This is the talk that Amanda gave on the first evening of our recent discipleship course on the question of whether there is any real evidence for the Christian Faith.
When I was preparing for this talk and thinking about what it means to believe in God, it reminded me of a joke about an atheist who was sitting in a boat doing some fishing. The day was going really well and everything was quiet, until suddenly the boat was attacked by the Loch Ness monster. In one flip, the beast flung the atheist and the boat high in the air. Then it opened its mouth to swallow them both.

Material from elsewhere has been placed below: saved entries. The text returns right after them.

(** C7: in whatever way the page got where it is, every value of the
    store the component has published has state [Cancelling] if it has
    action [Cancelling], and so has the store after each further
    transition of the component; [cancel()] writes the state first, then
    the action, then sends the request, in one handler. *)
Theorem action_cancelling_implies_state (s0 : Store) (rt : Runtime) :
  rtc run (boot s0) rt ->
  Forall in_step (published (world rt)) /\
  (forall rt', step rt rt' -> in_step (store (world rt'))) /\
  events (world (invoke rt))
  = events (world rt) ++
      [StoreSet {| state := EnumPlanState.Cancelling;
                   action := action (store (world rt)) |};
       StoreSet {| state := EnumPlanState.Cancelling;
                   action := EnumPlanAction.Cancelling |};
       Request].
Proof.
  intros Hrun. split; [|split].
  - revert rt Hrun. apply rtc_ind_r.
    + constructor.
    + intros y z Hy Hyz IH.
      exact (in_step_run y z (sound_reachable _ _ Hy) Hyz IH).
  - destruct (sound_reachable _ _ Hrun) as [Hall _].
    intros rt' Hstep. destruct Hstep as [rt | rt i o Hi].
    + started rt. intros _. reflexivity.
    + rewrite (settle_settled _ _ _ Hall Hi). intros H. discriminate H.
  - started rt. reflexivity.
Qed.

(** C10: [cancel()] looks at nothing: from any store it writes state
    [Cancelling], then action [Cancelling], sends the request, throws
    nothing, and when that request settles, however it settles, the store
    is left with state [Cancelled] and action [None]; the outcome is the
    same whatever state the store had.  That it runs only from [Applying]
    is the doing of the view: the button is there exactly in that state,
    and a click on it is a call of [cancel()]. *)
Theorem cancel_checks_no_precondition (rt : Runtime) :
  store (world (invoke rt))
  = {| state := EnumPlanState.Cancelling;
       action := EnumPlanAction.Cancelling |} /\
  events (world (invoke rt))
  = events (world rt) ++
      [StoreSet {| state := EnumPlanState.Cancelling;
                   action := action (store (world rt)) |};
       StoreSet {| state := EnumPlanState.Cancelling;
                   action := EnumPlanAction.Cancelling |};
       Request] /\
  (exists c, inflight (invoke rt) = inflight rt ++ [c]) /\
  uncaught (invoke rt) = uncaught rt /\
  (forall o : Settlement unit,
     store (world (settle (length (inflight rt)) o (invoke rt)))
     = {| state := EnumPlanState.Cancelled;
          action := EnumPlanAction.None |}) /\
  (forall s : PlanState,
     invoke (overwrite {| state := s; action := action (store (world rt)) |} rt)
     = invoke rt) /\
  (forall s : PlanState,
     is_Some (cancelTrigger s) <-> s = EnumPlanState.Applying) /\
  (exists b, cancelTrigger EnumPlanState.Applying = Some b /\
             click b rt = invoke rt).
Proof.
  split; [|split; [|split; [|split; [|split; [|split; [|split]]]]]].
  - started rt. reflexivity.
  - started rt. reflexivity.
  - started rt. exists c. reflexivity.
  - started rt. reflexivity.
  - intros o. rewrite settle_last. reflexivity.
  - intros s. reflexivity.
  - apply cancelTrigger_applying.
  - eexists. split; reflexivity.
Qed.

(** ** The session above *)

Example session_after_rejection :
  world (settle 0 (Rejected gateway_timeout) cancelled_once)
  = {| store := {| state := EnumPlanState.Cancelled;
                   action := EnumPlanAction.None |};
       events :=
         [StoreSet {| state := EnumPlanState.Cancelling;
                      action := EnumPlanAction.None |};
          StoreSet {| state := EnumPlanState.Cancelling;
                      action := EnumPlanAction.Cancelling |};
          Request;
          ConsoleError gateway_timeout;
          StoreSet {| state := EnumPlanState.Cancelling;
                      action := EnumPlanAction.None |};
          StoreSet {| state := EnumPlanState.Cancelled;
                      action := EnumPlanAction.None |}] |}.
Proof. reflexivity. Qed.

Lemma run_cancelled_once : rtc run (boot applying) cancelled_once.
Proof. apply rtc_once, run_step, step_invoke. Defined.

Lemma run_finished_meanwhile : rtc run (boot applying) finished_meanwhile.
Proof. eapply rtc_r; [exact run_cancelled_once | apply run_other]. Defined.

Lemma one_in_flight : 0 < length (inflight finished_meanwhile).
Proof. exact (le_n 1). Defined.

Lemma cancel_optimistic_update_witness :
  state (store (world (boot applying))) = EnumPlanState.Applying /\
  store (world (invoke (boot applying)))
  = {| state := EnumPlanState.Cancelling;
       action := EnumPlanAction.Cancelling |}.
Proof.
  split; [reflexivity|].
  exact (proj1 (cancel_optimistic_update (boot applying) eq_refl)).
Defined.

Lemma settlement_final_store_witness :
  rtc run (boot applying) finished_meanwhile /\
  0 < length (inflight finished_meanwhile) /\
  store (world (settle 0 (Rejected gateway_timeout) finished_meanwhile))
  = {| state := EnumPlanState.Cancelled; action := EnumPlanAction.None |}.
Proof.
  split; [exact run_finished_meanwhile|]. split; [exact one_in_flight|].
  exact (proj1 (settlement_final_store applying finished_meanwhile 0
                  (Rejected gateway_timeout)
                  run_finished_meanwhile one_in_flight)).
Defined.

As the man sailed head over heals, he cried out, ‘Oh my God! Help me!’ At once the whole scene froze. The atheist hung in mid air and a booming voice came down from the clouds, ‘I thought you didn’t believe in me!’ The atheist cried out, ‘Come on God, give me a break! Two minutes ago I didn’t believe in the Loch Ness monster either.’
Tonight we are going to be looking at the question: Is there any solid evidence for our faith?
The Christian faith is no longer at the centre of our culture. Many people realise that the secular materialist dream is either a fantasy or deeply unsatisfying. We live in an age where many people are aware of spiritual longings. We can take a bit of this and a bit of that in a spiritual supermarket to satisfy our many needs. I can do a bit of meditation rooted in Buddhism to relieve my stress, I can check my horoscope to see how my week is going to pan out, I can go to an alternative healer who uses crystals to diagnose my health problems. But the question is: does this pick and mix spirituality satisfy the deep longing of the human heart to encounter a God who loves me? John Pritchard writes this, ‘Ultimately pick ‘n’ mix spirituality wont satisfy because it places the individual at the centre, and any faith where the highest being is oneself is clearly limited. If we try to do God on our own terms the spiritual life is about what ‘God’ can do for us and how we can mould him to our own needs. Christianity is saying the opposite.’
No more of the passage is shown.